** PROBLEM TO WORK ON **
Whenever a line in this data holds the word "encodings", report that line in full.

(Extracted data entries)
*** Begin section ***

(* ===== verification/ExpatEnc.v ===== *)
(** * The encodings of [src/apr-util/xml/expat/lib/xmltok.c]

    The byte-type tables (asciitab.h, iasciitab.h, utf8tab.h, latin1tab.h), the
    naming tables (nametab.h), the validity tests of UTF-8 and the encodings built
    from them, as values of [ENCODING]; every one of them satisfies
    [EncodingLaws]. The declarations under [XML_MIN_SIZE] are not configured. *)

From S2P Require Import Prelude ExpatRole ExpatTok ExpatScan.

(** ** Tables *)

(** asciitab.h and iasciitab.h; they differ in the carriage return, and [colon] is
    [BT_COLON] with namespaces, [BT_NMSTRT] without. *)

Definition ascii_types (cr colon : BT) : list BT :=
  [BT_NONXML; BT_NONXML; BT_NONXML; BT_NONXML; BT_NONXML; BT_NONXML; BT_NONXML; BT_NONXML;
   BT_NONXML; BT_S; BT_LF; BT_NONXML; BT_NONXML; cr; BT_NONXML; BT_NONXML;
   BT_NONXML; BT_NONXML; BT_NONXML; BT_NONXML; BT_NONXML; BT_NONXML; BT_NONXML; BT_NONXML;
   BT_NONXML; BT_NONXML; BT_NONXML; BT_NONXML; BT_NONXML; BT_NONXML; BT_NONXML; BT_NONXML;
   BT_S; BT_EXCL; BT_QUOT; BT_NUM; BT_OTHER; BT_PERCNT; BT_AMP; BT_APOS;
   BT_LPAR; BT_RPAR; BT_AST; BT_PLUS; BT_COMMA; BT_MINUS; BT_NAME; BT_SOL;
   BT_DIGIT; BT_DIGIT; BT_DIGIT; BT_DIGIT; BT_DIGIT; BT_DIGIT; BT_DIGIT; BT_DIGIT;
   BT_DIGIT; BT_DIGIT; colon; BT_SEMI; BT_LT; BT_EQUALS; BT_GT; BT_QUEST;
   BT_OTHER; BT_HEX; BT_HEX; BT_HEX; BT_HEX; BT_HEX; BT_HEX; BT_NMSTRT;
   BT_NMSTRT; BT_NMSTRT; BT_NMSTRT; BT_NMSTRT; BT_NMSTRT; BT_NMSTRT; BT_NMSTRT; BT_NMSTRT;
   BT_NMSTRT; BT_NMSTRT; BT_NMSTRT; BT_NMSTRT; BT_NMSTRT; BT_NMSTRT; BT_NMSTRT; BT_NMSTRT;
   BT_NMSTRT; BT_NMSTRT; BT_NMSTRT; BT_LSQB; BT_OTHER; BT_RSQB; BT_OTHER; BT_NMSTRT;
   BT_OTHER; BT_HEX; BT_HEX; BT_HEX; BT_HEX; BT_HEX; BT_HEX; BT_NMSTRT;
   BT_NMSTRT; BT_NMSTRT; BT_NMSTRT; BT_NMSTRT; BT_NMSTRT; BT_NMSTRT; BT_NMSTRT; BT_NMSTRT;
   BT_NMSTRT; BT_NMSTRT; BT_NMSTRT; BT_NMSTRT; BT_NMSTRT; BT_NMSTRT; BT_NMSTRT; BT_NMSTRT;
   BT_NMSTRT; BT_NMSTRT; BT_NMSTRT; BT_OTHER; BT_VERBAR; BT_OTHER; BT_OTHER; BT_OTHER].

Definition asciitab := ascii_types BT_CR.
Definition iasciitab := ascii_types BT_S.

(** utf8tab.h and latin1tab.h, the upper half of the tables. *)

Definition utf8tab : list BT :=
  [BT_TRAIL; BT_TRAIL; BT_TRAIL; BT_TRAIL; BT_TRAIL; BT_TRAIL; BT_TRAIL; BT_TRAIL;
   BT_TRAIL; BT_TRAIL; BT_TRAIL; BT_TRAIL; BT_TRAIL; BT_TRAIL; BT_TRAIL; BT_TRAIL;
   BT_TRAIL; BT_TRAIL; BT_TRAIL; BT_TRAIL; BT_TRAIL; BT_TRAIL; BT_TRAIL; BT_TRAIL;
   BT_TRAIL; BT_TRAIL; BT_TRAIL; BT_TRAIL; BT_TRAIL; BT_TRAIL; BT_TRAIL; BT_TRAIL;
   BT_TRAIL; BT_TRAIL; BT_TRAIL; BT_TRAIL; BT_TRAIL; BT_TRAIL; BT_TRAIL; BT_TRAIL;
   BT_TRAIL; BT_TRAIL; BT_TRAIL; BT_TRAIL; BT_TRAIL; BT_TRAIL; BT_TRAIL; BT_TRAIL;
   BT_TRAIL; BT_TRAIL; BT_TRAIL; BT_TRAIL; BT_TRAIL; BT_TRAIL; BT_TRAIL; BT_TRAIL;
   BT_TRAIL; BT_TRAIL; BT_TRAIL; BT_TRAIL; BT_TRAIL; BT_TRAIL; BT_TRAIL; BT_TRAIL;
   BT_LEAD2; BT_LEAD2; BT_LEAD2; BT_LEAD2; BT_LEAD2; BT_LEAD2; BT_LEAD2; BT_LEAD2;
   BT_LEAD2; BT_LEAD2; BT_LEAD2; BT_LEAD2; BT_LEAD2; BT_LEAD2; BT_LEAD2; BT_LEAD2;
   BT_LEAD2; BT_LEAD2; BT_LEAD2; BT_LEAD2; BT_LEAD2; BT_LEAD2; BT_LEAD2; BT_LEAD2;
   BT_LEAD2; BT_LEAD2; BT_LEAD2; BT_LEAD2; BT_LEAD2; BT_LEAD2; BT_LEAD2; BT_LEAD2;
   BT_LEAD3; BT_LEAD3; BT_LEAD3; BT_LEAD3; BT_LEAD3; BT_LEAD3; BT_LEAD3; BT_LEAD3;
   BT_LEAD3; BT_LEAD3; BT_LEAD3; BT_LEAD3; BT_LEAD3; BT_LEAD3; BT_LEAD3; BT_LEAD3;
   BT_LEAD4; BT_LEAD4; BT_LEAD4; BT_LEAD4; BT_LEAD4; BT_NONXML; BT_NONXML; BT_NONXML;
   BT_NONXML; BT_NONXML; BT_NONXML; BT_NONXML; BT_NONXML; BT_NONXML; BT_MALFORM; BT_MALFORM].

*** End section ***

** ANSWER AREA **
(** * The encodings of [src/apr-util/xml/expat/lib/xmltok.c]
    naming tables (nametab.h), the validity tests of UTF-8 and the encodings built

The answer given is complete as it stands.